Problem to work on:
Show all the lines in the data below that include the word "slots".

Data to process:
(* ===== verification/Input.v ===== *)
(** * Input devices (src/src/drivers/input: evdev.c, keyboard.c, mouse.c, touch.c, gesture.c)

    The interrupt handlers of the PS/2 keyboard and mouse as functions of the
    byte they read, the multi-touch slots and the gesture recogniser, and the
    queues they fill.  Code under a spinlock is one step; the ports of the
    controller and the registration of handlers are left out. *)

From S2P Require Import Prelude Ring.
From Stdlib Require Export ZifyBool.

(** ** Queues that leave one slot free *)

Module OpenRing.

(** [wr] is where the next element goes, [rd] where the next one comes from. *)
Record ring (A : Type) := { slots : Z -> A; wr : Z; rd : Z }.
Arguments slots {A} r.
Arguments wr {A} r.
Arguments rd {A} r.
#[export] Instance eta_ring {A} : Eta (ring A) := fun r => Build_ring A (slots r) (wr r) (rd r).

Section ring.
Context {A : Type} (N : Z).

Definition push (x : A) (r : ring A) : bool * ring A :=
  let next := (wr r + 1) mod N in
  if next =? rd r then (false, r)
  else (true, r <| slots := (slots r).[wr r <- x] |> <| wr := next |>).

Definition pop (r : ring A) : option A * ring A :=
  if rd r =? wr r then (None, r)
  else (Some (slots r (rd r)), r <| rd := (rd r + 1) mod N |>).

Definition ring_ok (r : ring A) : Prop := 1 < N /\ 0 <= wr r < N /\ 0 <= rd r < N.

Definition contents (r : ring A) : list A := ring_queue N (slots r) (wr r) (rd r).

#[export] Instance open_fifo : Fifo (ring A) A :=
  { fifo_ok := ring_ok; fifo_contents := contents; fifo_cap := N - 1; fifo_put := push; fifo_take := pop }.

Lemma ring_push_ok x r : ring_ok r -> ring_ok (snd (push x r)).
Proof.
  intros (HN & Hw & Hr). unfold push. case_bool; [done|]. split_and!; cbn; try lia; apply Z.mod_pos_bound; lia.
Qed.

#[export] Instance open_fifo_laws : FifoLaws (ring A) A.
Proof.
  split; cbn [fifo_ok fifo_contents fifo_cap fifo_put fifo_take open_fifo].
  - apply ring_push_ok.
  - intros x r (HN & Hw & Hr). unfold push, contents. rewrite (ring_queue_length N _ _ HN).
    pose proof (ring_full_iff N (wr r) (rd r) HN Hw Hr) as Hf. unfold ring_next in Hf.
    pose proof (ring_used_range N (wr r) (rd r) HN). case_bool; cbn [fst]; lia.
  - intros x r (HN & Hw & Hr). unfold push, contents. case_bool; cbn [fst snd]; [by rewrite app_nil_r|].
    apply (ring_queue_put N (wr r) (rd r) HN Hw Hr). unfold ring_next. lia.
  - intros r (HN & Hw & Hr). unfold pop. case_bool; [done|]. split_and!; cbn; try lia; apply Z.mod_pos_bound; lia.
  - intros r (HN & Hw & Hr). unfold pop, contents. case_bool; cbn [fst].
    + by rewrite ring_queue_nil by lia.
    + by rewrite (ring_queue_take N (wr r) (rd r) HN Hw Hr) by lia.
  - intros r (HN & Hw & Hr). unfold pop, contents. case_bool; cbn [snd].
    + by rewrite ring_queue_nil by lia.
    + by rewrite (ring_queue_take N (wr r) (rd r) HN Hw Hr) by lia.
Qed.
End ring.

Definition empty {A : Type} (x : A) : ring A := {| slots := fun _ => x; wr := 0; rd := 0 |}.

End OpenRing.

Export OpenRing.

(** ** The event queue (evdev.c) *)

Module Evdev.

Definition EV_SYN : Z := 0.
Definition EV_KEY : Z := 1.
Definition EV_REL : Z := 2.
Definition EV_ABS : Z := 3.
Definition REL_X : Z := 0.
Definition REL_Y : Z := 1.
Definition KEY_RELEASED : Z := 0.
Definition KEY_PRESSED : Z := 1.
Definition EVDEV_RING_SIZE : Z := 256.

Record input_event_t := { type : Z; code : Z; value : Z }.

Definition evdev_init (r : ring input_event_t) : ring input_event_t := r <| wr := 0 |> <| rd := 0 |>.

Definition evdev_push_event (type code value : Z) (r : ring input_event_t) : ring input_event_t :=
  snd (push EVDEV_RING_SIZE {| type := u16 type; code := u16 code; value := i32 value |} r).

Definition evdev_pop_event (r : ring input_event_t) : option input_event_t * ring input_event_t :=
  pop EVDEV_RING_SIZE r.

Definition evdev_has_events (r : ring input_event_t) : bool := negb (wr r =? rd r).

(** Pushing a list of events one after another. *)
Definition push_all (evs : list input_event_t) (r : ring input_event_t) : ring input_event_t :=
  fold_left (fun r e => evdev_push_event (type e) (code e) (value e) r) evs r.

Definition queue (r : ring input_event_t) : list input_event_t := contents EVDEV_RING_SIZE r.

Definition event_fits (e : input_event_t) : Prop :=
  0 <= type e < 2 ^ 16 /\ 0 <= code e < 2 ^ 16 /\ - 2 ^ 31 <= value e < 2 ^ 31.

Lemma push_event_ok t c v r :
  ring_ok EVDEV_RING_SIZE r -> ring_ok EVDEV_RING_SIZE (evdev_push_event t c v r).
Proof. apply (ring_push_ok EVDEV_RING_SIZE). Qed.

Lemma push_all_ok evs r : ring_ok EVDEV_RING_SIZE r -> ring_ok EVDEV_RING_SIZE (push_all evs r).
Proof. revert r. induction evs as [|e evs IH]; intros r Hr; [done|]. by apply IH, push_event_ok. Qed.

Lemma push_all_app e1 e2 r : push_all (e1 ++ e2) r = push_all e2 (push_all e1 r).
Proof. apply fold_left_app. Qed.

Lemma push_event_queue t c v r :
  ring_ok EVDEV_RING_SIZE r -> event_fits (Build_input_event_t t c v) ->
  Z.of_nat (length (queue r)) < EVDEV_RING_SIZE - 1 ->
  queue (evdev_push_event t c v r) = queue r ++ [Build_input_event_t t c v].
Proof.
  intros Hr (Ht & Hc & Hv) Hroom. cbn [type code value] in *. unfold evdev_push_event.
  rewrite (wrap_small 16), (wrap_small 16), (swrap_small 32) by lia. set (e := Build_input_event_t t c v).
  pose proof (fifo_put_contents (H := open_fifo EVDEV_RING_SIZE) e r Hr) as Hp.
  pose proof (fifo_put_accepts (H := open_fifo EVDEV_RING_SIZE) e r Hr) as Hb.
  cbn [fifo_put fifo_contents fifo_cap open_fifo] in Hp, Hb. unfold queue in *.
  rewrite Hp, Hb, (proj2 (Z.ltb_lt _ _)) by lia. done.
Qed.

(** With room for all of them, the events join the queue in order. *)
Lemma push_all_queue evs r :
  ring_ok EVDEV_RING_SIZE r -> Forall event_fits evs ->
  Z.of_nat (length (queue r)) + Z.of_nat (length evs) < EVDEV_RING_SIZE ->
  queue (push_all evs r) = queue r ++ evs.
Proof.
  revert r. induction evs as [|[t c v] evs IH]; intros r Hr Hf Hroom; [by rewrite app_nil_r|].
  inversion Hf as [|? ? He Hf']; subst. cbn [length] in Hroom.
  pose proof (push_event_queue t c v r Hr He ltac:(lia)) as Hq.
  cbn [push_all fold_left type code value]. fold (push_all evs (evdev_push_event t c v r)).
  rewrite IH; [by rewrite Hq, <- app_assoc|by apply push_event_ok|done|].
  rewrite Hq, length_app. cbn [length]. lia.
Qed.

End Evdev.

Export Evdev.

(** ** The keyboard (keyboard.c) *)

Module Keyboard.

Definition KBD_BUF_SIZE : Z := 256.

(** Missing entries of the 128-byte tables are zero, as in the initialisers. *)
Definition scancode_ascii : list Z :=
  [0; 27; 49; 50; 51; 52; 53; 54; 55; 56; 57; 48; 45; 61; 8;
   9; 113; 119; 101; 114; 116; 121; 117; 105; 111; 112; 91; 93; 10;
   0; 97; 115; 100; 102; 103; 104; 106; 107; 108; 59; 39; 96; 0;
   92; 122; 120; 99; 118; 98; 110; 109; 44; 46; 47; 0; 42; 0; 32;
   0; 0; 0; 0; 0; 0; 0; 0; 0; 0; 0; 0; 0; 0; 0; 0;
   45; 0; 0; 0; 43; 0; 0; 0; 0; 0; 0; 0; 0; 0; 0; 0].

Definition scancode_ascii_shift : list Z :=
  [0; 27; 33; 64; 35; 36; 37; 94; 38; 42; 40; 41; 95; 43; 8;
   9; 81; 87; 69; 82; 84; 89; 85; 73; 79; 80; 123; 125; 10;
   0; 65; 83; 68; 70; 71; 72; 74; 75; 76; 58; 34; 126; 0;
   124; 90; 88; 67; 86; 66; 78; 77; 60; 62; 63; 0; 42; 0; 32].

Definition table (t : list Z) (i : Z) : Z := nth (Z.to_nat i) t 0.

Result of the exercise:
    byte they read, the multi-touch slots and the gesture recogniser, and the
Record ring (A : Type) := { slots : Z -> A; wr : Z; rd : Z }.
Arguments slots {A} r.
#[export] Instance eta_ring {A} : Eta (ring A) := fun r => Build_ring A (slots r) (wr r) (rd r).
  else (true, r <| slots := (slots r).[wr r <- x] |> <| wr := next |>).
  else (Some (slots r (rd r)), r <| rd := (rd r + 1) mod N |>).
Definition contents (r : ring A) : list A := ring_queue N (slots r) (wr r) (rd r).
Definition empty {A : Type} (x : A) : ring A := {| slots := fun _ => x; wr := 0; rd := 0 |}.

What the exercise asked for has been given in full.